WHAT YOU NEED TO DO ::
Would you repeat each of the lines below exactly?
------------------------------------------------
(** The branch for a value without the [m] suffix. *)
Definition parse_cpu_decimal (value : str) : result ResourceQuantityError Z :=
  match split 46 value with
  | [] => Err InvalidCpu
  | whole :: rest =>
      let fraction := head rest in
      if bool_decide (is_Some (head (tail rest))) || str_is_empty whole ||
         negb (all_digits whole)
      then Err InvalidCpu
      else
        whole ← ok_or (parse_uint u32_max whole) CpuOverflow;
        fractional_millis ←
          match fraction with
          | None => Ok 0
          | Some fraction =>
              if negb (str_is_empty fraction) && (str_len fraction <=? 3) &&
                 all_digits fraction
              then
                let width := str_len fraction in
                fraction ← ok_or (parse_uint u32_max fraction) InvalidCpu;
                Ok (fraction * 10 ^ (3 - width))
              else Err InvalidCpu
          end;
        ok_or (scaled ← checked_mul u32_max whole 1000;
               checked_add u32_max scaled fractional_millis) CpuOverflow
  end.

Definition parse_cpu_quantity (value : str) : result ResourceQuantityError Z :=
  let value := trim value in
  if str_is_empty value then Err InvalidCpu
  else
    millis ←
      match strip_suffix (lit "m") value with
      | Some number => ok_or (parse_positive_digits_u32 number) InvalidCpu
      | None => parse_cpu_decimal value
      end;
    if millis =? 0 then Err InvalidCpu else Ok millis.

Definition storage_suffixes : list (str * Z) :=
  [(lit "Ei", 2 ^ 60); (lit "Pi", 2 ^ 50); (lit "Ti", 2 ^ 40); (lit "Gi", 2 ^ 30);
   (lit "Mi", 2 ^ 20); (lit "Ki", 2 ^ 10); (lit "E", 10 ^ 18); (lit "P", 10 ^ 15);
   (lit "T", 10 ^ 12); (lit "G", 10 ^ 9); (lit "M", 10 ^ 6); (lit "K", 10 ^ 3)].

(** [find_map] over the suffix table, then [unwrap_or((value, 1))]. *)
Fixpoint split_storage_suffix (suffixes : list (str * Z)) (value : str) : str * Z :=
  match suffixes with
  | [] => (value, 1)
  | (suffix, multiplier) :: suffixes =>
      match strip_suffix suffix value with
      | Some number => (number, multiplier)
      | None => split_storage_suffix suffixes value
      end
  end.

Definition parse_storage_quantity (value : str) : result ResourceQuantityError Z :=
  let value := trim value in
  let '(number, multiplier) := split_storage_suffix storage_suffixes value in
  number ← ok_or (parse_positive_digits_u64 number) InvalidStorage;
  ok_or (checked_mul u64_max number multiplier) StorageOverflow.

Record SandboxCapabilities := MkSandboxCapabilities {
  maximum_isolation : IsolationLevel;
  sandbox_features : BTreeSet SandboxFeature;
}.

Definition sandbox_capabilities_new (isolation : IsolationLevel)
    (features : list SandboxFeature) : SandboxCapabilities :=
  MkSandboxCapabilities isolation (bset_from features).

Definition sandbox_capabilities_default : SandboxCapabilities :=
  MkSandboxCapabilities Process bset_empty.

(** [ContainerCapabilities]: one field, the feature set. *)
Definition container_capabilities_new (features : list ContainerFeature) :
    BTreeSet ContainerFeature := bset_from features.

(** ** Advertisements ([capability/advertisement.rs]) *)

Record RunnerCapabilities := MkRunnerCapabilities {
  cap_schema_version : Z;
  cap_runner_id : RunnerId;
  cap_platform : RunnerPlatform;
  cap_labels : BTreeSet RunnerLabel;
  cap_groups : BTreeSet RunnerGroup;
  cap_max_parallel_jobs : Z;
  cap_resources_per_job : ResourceCapacity;
  cap_sandbox : SandboxCapabilities;
  cap_containers : BTreeSet ContainerFeature;
  cap_features : BTreeSet RunnerFeature;
  cap_environment_profiles : BTreeSet EnvironmentProfile;
}.

Inductive CapabilityValidationError :=
| CapabilitiesUnsupportedSchema (supported received : Z)
| CapabilitiesNoJobSlots.

Definition runner_capabilities_new (runner_id : RunnerId) (platform : RunnerPlatform) :
    RunnerCapabilities :=
  MkRunnerCapabilities CORE_SCHEMA_VERSION runner_id platform bset_empty bset_empty 1
    resource_capacity_default sandbox_capabilities_default bset_empty bset_empty bset_empty.

Definition with_labels (labels : list RunnerLabel) (c : RunnerCapabilities) : RunnerCapabilities :=
  let '(MkRunnerCapabilities sv rid p _ gs mp rs sb ct fs es) := c in
  MkRunnerCapabilities sv rid p (bset_from labels) gs mp rs sb ct fs es.
Definition with_groups (groups : list RunnerGroup) (c : RunnerCapabilities) : RunnerCapabilities :=
  let '(MkRunnerCapabilities sv rid p ls _ mp rs sb ct fs es) := c in
  MkRunnerCapabilities sv rid p ls (bset_from groups) mp rs sb ct fs es.
Definition with_max_parallel_jobs (slots : Z) (c : RunnerCapabilities) :
    result CapabilityValidationError RunnerCapabilities :=
  if slots =? 0 then Err CapabilitiesNoJobSlots
  else
    let '(MkRunnerCapabilities sv rid p ls gs _ rs sb ct fs es) := c in
    Ok (MkRunnerCapabilities sv rid p ls gs slots rs sb ct fs es).
Definition with_resources_per_job (resources : ResourceCapacity) (c : RunnerCapabilities) :
    RunnerCapabilities :=
  let '(MkRunnerCapabilities sv rid p ls gs mp _ sb ct fs es) := c in
  MkRunnerCapabilities sv rid p ls gs mp resources sb ct fs es.
Definition with_sandbox (sandbox : SandboxCapabilities) (c : RunnerCapabilities) :
    RunnerCapabilities :=
  let '(MkRunnerCapabilities sv rid p ls gs mp rs _ ct fs es) := c in
  MkRunnerCapabilities sv rid p ls gs mp rs sandbox ct fs es.
Definition with_containers (containers : BTreeSet ContainerFeature) (c : RunnerCapabilities) :
    RunnerCapabilities :=
  let '(MkRunnerCapabilities sv rid p ls gs mp rs sb _ fs es) := c in
  MkRunnerCapabilities sv rid p ls gs mp rs sb containers fs es.
Definition with_features (features : list RunnerFeature) (c : RunnerCapabilities) :
    RunnerCapabilities :=
  let '(MkRunnerCapabilities sv rid p ls gs mp rs sb ct _ es) := c in
  MkRunnerCapabilities sv rid p ls gs mp rs sb ct (bset_from features) es.
Definition with_environment_profiles (profiles : list EnvironmentProfile)
    (c : RunnerCapabilities) : RunnerCapabilities :=
  let '(MkRunnerCapabilities sv rid p ls gs mp rs sb ct fs _) := c in
  MkRunnerCapabilities sv rid p ls gs mp rs sb ct fs (bset_from profiles).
------------------------------------------------
SOLUTION ::
(** The branch for a value without the [m] suffix. *)
Definition parse_cpu_decimal (value : str) : result ResourceQuantityError Z :=
  match split 46 value with
  | [] => Err InvalidCpu
  | whole :: rest =>
      let fraction := head rest in
      if bool_decide (is_Some (head (tail rest))) || str_is_empty whole ||
         negb (all_digits whole)
      then Err InvalidCpu
      else
        whole ← ok_or (parse_uint u32_max whole) CpuOverflow;
        fractional_millis ←
          match fraction with
          | None => Ok 0
          | Some fraction =>
              if negb (str_is_empty fraction) && (str_len fraction <=? 3) &&
                 all_digits fraction
              then
                let width := str_len fraction in
                fraction ← ok_or (parse_uint u32_max fraction) InvalidCpu;
                Ok (fraction * 10 ^ (3 - width))
              else Err InvalidCpu
          end;
        ok_or (scaled ← checked_mul u32_max whole 1000;
               checked_add u32_max scaled fractional_millis) CpuOverflow
  end.

Definition parse_cpu_quantity (value : str) : result ResourceQuantityError Z :=
  let value := trim value in
  if str_is_empty value then Err InvalidCpu
  else
    millis ←
      match strip_suffix (lit "m") value with
      | Some number => ok_or (parse_positive_digits_u32 number) InvalidCpu
      | None => parse_cpu_decimal value
      end;
    if millis =? 0 then Err InvalidCpu else Ok millis.

Definition storage_suffixes : list (str * Z) :=
  [(lit "Ei", 2 ^ 60); (lit "Pi", 2 ^ 50); (lit "Ti", 2 ^ 40); (lit "Gi", 2 ^ 30);
   (lit "Mi", 2 ^ 20); (lit "Ki", 2 ^ 10); (lit "E", 10 ^ 18); (lit "P", 10 ^ 15);
   (lit "T", 10 ^ 12); (lit "G", 10 ^ 9); (lit "M", 10 ^ 6); (lit "K", 10 ^ 3)].

(** [find_map] over the suffix table, then [unwrap_or((value, 1))]. *)
Fixpoint split_storage_suffix (suffixes : list (str * Z)) (value : str) : str * Z :=
  match suffixes with
  | [] => (value, 1)
  | (suffix, multiplier) :: suffixes =>
      match strip_suffix suffix value with
      | Some number => (number, multiplier)
      | None => split_storage_suffix suffixes value
      end
  end.

Definition parse_storage_quantity (value : str) : result ResourceQuantityError Z :=
  let value := trim value in
  let '(number, multiplier) := split_storage_suffix storage_suffixes value in
  number ← ok_or (parse_positive_digits_u64 number) InvalidStorage;
  ok_or (checked_mul u64_max number multiplier) StorageOverflow.

Record SandboxCapabilities := MkSandboxCapabilities {
  maximum_isolation : IsolationLevel;
  sandbox_features : BTreeSet SandboxFeature;
}.

Definition sandbox_capabilities_new (isolation : IsolationLevel)
    (features : list SandboxFeature) : SandboxCapabilities :=
  MkSandboxCapabilities isolation (bset_from features).

Definition sandbox_capabilities_default : SandboxCapabilities :=
  MkSandboxCapabilities Process bset_empty.

(** [ContainerCapabilities]: one field, the feature set. *)
Definition container_capabilities_new (features : list ContainerFeature) :
    BTreeSet ContainerFeature := bset_from features.

(** ** Advertisements ([capability/advertisement.rs]) *)

Record RunnerCapabilities := MkRunnerCapabilities {
  cap_schema_version : Z;
  cap_runner_id : RunnerId;
  cap_platform : RunnerPlatform;
  cap_labels : BTreeSet RunnerLabel;
  cap_groups : BTreeSet RunnerGroup;
  cap_max_parallel_jobs : Z;
  cap_resources_per_job : ResourceCapacity;
  cap_sandbox : SandboxCapabilities;
  cap_containers : BTreeSet ContainerFeature;
  cap_features : BTreeSet RunnerFeature;
  cap_environment_profiles : BTreeSet EnvironmentProfile;
}.

Inductive CapabilityValidationError :=
| CapabilitiesUnsupportedSchema (supported received : Z)
| CapabilitiesNoJobSlots.

Definition runner_capabilities_new (runner_id : RunnerId) (platform : RunnerPlatform) :
    RunnerCapabilities :=
  MkRunnerCapabilities CORE_SCHEMA_VERSION runner_id platform bset_empty bset_empty 1
    resource_capacity_default sandbox_capabilities_default bset_empty bset_empty bset_empty.

Definition with_labels (labels : list RunnerLabel) (c : RunnerCapabilities) : RunnerCapabilities :=
  let '(MkRunnerCapabilities sv rid p _ gs mp rs sb ct fs es) := c in
  MkRunnerCapabilities sv rid p (bset_from labels) gs mp rs sb ct fs es.
Definition with_groups (groups : list RunnerGroup) (c : RunnerCapabilities) : RunnerCapabilities :=
  let '(MkRunnerCapabilities sv rid p ls _ mp rs sb ct fs es) := c in
  MkRunnerCapabilities sv rid p ls (bset_from groups) mp rs sb ct fs es.
Definition with_max_parallel_jobs (slots : Z) (c : RunnerCapabilities) :
    result CapabilityValidationError RunnerCapabilities :=
  if slots =? 0 then Err CapabilitiesNoJobSlots
  else
    let '(MkRunnerCapabilities sv rid p ls gs _ rs sb ct fs es) := c in
    Ok (MkRunnerCapabilities sv rid p ls gs slots rs sb ct fs es).
Definition with_resources_per_job (resources : ResourceCapacity) (c : RunnerCapabilities) :
    RunnerCapabilities :=
  let '(MkRunnerCapabilities sv rid p ls gs mp _ sb ct fs es) := c in
  MkRunnerCapabilities sv rid p ls gs mp resources sb ct fs es.
Definition with_sandbox (sandbox : SandboxCapabilities) (c : RunnerCapabilities) :
    RunnerCapabilities :=
  let '(MkRunnerCapabilities sv rid p ls gs mp rs _ ct fs es) := c in
  MkRunnerCapabilities sv rid p ls gs mp rs sandbox ct fs es.
Definition with_containers (containers : BTreeSet ContainerFeature) (c : RunnerCapabilities) :
    RunnerCapabilities :=
  let '(MkRunnerCapabilities sv rid p ls gs mp rs sb _ fs es) := c in
  MkRunnerCapabilities sv rid p ls gs mp rs sb containers fs es.
Definition with_features (features : list RunnerFeature) (c : RunnerCapabilities) :
    RunnerCapabilities :=
  let '(MkRunnerCapabilities sv rid p ls gs mp rs sb ct _ es) := c in
  MkRunnerCapabilities sv rid p ls gs mp rs sb ct (bset_from features) es.
Definition with_environment_profiles (profiles : list EnvironmentProfile)
    (c : RunnerCapabilities) : RunnerCapabilities :=
  let '(MkRunnerCapabilities sv rid p ls gs mp rs sb ct fs _) := c in
  MkRunnerCapabilities sv rid p ls gs mp rs sb ct fs (bset_from profiles).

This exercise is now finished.